→ THE TASK:
From the entries that follow, copy exactly the lines beginning at the line holding "Definition raw_ok (n" and continuing through the line holding "split; [by split;".

→ DATA:
# # # #

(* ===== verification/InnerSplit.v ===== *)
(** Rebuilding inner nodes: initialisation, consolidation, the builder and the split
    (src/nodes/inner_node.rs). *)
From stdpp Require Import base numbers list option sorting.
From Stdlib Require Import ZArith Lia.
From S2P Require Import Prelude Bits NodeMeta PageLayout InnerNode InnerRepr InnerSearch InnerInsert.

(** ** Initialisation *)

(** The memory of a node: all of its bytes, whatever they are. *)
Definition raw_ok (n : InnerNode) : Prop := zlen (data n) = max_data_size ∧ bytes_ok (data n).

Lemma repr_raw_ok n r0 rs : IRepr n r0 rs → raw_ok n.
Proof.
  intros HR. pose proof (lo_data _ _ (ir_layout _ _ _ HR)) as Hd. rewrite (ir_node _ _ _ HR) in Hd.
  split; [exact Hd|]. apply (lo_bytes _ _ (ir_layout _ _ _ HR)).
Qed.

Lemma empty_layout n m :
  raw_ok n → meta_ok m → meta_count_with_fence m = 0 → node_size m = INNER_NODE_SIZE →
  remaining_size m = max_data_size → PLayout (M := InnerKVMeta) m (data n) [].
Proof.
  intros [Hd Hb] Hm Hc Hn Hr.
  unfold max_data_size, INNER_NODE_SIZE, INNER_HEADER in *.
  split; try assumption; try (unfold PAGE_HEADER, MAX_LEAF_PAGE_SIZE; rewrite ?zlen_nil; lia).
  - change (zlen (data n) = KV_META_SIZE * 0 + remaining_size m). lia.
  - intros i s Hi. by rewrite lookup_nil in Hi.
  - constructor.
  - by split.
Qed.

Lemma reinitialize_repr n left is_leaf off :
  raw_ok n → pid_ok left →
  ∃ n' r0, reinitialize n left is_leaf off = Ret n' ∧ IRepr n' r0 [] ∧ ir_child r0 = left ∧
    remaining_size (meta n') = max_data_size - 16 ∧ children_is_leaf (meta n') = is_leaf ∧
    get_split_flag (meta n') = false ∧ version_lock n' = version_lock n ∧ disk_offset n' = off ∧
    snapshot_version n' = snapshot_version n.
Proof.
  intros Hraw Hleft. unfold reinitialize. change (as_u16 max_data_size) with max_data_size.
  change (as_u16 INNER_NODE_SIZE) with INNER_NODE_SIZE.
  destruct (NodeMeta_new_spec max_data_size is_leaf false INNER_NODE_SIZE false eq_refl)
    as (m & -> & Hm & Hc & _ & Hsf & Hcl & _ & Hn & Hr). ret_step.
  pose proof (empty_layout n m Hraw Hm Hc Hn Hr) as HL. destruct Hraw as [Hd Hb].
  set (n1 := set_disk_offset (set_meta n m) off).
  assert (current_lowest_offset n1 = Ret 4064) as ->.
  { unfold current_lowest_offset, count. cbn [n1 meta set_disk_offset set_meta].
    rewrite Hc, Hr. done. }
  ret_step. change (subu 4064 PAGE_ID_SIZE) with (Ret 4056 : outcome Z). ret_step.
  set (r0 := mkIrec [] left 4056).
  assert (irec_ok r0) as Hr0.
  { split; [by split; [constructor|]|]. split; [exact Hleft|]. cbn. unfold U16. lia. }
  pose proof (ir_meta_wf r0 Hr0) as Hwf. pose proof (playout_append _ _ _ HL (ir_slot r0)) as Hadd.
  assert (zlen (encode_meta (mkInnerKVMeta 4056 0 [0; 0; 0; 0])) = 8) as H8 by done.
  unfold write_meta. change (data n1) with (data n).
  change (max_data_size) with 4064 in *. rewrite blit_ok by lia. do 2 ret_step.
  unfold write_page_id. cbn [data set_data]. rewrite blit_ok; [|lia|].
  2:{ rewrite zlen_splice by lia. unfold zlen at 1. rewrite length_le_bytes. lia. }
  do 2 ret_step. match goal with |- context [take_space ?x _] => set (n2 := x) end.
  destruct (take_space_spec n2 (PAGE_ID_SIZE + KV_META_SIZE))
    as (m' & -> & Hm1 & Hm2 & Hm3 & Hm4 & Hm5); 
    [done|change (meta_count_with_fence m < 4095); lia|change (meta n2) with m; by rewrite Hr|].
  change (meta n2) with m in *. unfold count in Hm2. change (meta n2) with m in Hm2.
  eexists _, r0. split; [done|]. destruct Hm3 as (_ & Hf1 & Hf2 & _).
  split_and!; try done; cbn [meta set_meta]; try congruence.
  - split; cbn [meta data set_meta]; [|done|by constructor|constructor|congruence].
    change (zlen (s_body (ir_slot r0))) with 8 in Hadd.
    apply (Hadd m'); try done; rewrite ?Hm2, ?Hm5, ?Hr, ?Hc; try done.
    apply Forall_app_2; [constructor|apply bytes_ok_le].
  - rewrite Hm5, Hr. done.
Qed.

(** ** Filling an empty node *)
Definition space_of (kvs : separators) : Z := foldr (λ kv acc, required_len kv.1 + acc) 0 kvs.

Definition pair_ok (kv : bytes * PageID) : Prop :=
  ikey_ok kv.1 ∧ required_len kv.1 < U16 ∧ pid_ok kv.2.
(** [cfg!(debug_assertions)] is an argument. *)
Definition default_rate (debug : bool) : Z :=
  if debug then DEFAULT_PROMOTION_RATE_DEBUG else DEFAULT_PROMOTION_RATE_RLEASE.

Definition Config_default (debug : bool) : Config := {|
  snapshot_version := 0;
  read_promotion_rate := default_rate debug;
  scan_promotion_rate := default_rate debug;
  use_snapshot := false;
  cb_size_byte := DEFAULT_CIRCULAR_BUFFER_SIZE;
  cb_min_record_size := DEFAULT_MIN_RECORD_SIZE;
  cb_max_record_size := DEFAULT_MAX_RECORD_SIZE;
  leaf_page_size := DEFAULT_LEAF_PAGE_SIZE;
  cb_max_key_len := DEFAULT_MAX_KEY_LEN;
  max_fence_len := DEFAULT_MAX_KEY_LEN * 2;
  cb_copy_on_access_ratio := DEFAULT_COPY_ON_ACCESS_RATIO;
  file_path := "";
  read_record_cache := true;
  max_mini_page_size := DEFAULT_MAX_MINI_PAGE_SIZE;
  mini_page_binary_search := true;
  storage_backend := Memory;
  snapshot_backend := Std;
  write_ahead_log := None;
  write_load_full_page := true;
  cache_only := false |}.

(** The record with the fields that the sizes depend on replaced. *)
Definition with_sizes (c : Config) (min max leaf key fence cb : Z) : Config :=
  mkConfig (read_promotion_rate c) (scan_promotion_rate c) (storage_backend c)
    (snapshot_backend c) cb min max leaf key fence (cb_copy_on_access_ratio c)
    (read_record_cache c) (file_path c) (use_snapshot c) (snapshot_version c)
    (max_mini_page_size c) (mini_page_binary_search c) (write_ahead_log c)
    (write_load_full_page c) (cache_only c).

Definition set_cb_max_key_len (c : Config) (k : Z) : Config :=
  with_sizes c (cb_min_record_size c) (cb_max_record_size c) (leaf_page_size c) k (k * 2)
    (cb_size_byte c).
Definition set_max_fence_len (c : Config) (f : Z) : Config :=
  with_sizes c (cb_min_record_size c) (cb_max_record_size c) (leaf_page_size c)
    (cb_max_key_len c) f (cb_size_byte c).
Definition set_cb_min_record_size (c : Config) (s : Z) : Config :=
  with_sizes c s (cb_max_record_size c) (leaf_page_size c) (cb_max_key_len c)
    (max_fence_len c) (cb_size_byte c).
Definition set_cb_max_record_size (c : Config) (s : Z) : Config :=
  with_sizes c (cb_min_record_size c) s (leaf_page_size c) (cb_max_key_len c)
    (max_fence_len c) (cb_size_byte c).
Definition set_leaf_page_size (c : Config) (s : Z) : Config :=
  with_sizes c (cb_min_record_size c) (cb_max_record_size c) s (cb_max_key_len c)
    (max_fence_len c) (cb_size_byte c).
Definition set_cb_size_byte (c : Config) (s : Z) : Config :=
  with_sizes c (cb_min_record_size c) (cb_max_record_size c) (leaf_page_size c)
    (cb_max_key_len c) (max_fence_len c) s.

# # # #

→ ANSWER FOR THE TASK:
Definition raw_ok (n : InnerNode) : Prop := zlen (data n) = max_data_size ∧ bytes_ok (data n).

Lemma repr_raw_ok n r0 rs : IRepr n r0 rs → raw_ok n.
Proof.
  intros HR. pose proof (lo_data _ _ (ir_layout _ _ _ HR)) as Hd. rewrite (ir_node _ _ _ HR) in Hd.
  split; [exact Hd|]. apply (lo_bytes _ _ (ir_layout _ _ _ HR)).
Qed.

Lemma empty_layout n m :
  raw_ok n → meta_ok m → meta_count_with_fence m = 0 → node_size m = INNER_NODE_SIZE →
  remaining_size m = max_data_size → PLayout (M := InnerKVMeta) m (data n) [].
Proof.
  intros [Hd Hb] Hm Hc Hn Hr.
  unfold max_data_size, INNER_NODE_SIZE, INNER_HEADER in *.
  split; try assumption; try (unfold PAGE_HEADER, MAX_LEAF_PAGE_SIZE; rewrite ?zlen_nil; lia).
  - change (zlen (data n) = KV_META_SIZE * 0 + remaining_size m). lia.
  - intros i s Hi. by rewrite lookup_nil in Hi.
  - constructor.
  - by split.
Qed.

Lemma reinitialize_repr n left is_leaf off :
  raw_ok n → pid_ok left →
  ∃ n' r0, reinitialize n left is_leaf off = Ret n' ∧ IRepr n' r0 [] ∧ ir_child r0 = left ∧
    remaining_size (meta n') = max_data_size - 16 ∧ children_is_leaf (meta n') = is_leaf ∧
    get_split_flag (meta n') = false ∧ version_lock n' = version_lock n ∧ disk_offset n' = off ∧
    snapshot_version n' = snapshot_version n.
Proof.
  intros Hraw Hleft. unfold reinitialize. change (as_u16 max_data_size) with max_data_size.
  change (as_u16 INNER_NODE_SIZE) with INNER_NODE_SIZE.
  destruct (NodeMeta_new_spec max_data_size is_leaf false INNER_NODE_SIZE false eq_refl)
    as (m & -> & Hm & Hc & _ & Hsf & Hcl & _ & Hn & Hr). ret_step.
  pose proof (empty_layout n m Hraw Hm Hc Hn Hr) as HL. destruct Hraw as [Hd Hb].
  set (n1 := set_disk_offset (set_meta n m) off).
  assert (current_lowest_offset n1 = Ret 4064) as ->.
  { unfold current_lowest_offset, count. cbn [n1 meta set_disk_offset set_meta].
    rewrite Hc, Hr. done. }
  ret_step. change (subu 4064 PAGE_ID_SIZE) with (Ret 4056 : outcome Z). ret_step.
  set (r0 := mkIrec [] left 4056).
  assert (irec_ok r0) as Hr0.
  { split; [by split; [constructor|]|]. split; [exact Hleft|]. cbn. unfold U16. lia. }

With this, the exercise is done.